**Problem**
Below are the records. Gather each line that holds "From".

Dataset entries
══════════════════════════════

(* ===== verification/RseOps.v ===== *)
(** * The register stack: operations

    The register stack engine of [arch/rse.c] as it runs: spilling and filling
    registers and NaT collections, calls, returns, [alloc], [cover],
    [flushrs], [loadrs], [rfi], and the transitions to IA-32 code.  An
    operation is a function of the state with exceptions: a fault or an
    interrupt leaves it in the middle, with the changes made so far.

    The memory accesses go through the functions of [exec-access.c] and
    [arch/mmu.c], which together with exception delivery and the IA-32 engine
    are the interface [RseWorld]; its laws, [RseWorldLaws], are what the
    register stack relies on.  [store_collection] is the one access function
    that has a model here.  Trace points and [ia64_rse_check], which only logs,
    are left out of the operations; the check itself is [ia64_rse_check_ok]. *)
From stdpp Require Import list.
From S2P Require Import Prelude Arch Env Alat Registers Interrupt RseMap RseRnat.
Local Open Scope Z_scope.

(** ** Constants of cpu.h *)

Definition MMU_PHYS_IDX : Z := 0.
Definition MMU_IDX_RSE : Z := 5.
Definition IA64_PHYS_UC_BIT : Z := 1 <<< 63.
Definition IA64_ISR_CODE_FP : Z := 1 <<< 0.
Definition IA64_ISR_CODE_LP : Z := 1 <<< 1.
Definition IA64_ISR_CODE_TB : Z := 1 <<< 2.
Definition IA64_ISR_CODE_SS : Z := 1 <<< 3.
Definition IA64_ISR_CODE_UI : Z := 1 <<< 4.
Definition IA64_NATIVE_TRAP_TAKEN : Z := 1 <<< 0.
Definition IA64_NATIVE_TRAP_LOWER : Z := 1 <<< 1.
Definition IA64_NATIVE_TRAP_FP : Z := 1 <<< 2.
Definition IA64_NATIVE_TRAP_SLOTS (target source : Z) : Z := target .| (source <<< 2).
Lemma part_bsp_u64 k : 0 <= k <= K + sof -> u64 (8 * (k + k / 63)) = 8 * (k + k / 63).
Proof.
  intros Hk. apply wrap_small. pose proof (word_at_range P k 0 (or_introl eq_refl) Hk).
  unfold word_at, uint in *. lia.
Qed.

Lemma part_preserve n :
  0 <= n <= sof ->
  let nats := ia64_rse_nat_words_grow bsp n in
  u64 (bsp + (n + nats) * 8) = 8 * ((K + n) + (K + n) / 63) /\
  part_ok clean (K + n) (sof - n) (d + n) (dn + nats) c cn v (u64 (bsp + (n + nats) * 8)) bspstore.
Proof.
  intros Hn nats. assert (Hnats : nats = (K + n) / 63 - K / 63).
  { unfold nats. destruct P. rewrite (bsp_bs_addr P). apply grow_bs_addr. lia. }
  assert (Hbsp : u64 (bsp + (n + nats) * 8) = 8 * ((K + n) + (K + n) / 63)).
  { rewrite <- (part_bsp_u64 (K + n)) by (destruct P; lia). f_equal. destruct P. lia. }
  split; [done|]. rewrite Hbsp.
  assert (Hf : store_flag (K + n) (d + n) (dn + nats) = store_flag K d dn).
  { unfold store_flag. replace (K + n - (d + n)) with (K - d) by lia. lia. }
  assert (Hl : load_flag (K + n) (d + n) (dn + nats) c cn = load_flag K d dn c cn).
  { unfold load_flag. rewrite Hf. by replace (K + n - (d + n)) with (K - d) by lia. }
  destruct P. split; try done; try lia.
  - by replace (K + n + (sof - n)) with (K + sof) by lia.
  - rewrite Hf. by replace (K + n - (d + n)) with (K - d) by lia.
  - rewrite Hl. by replace (K + n - (d + n)) with (K - d) by lia.
Qed.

══════════════════════════════

**Answer box**
From stdpp Require Import list.
From S2P Require Import Prelude Arch Env Alat Registers Interrupt RseMap RseRnat.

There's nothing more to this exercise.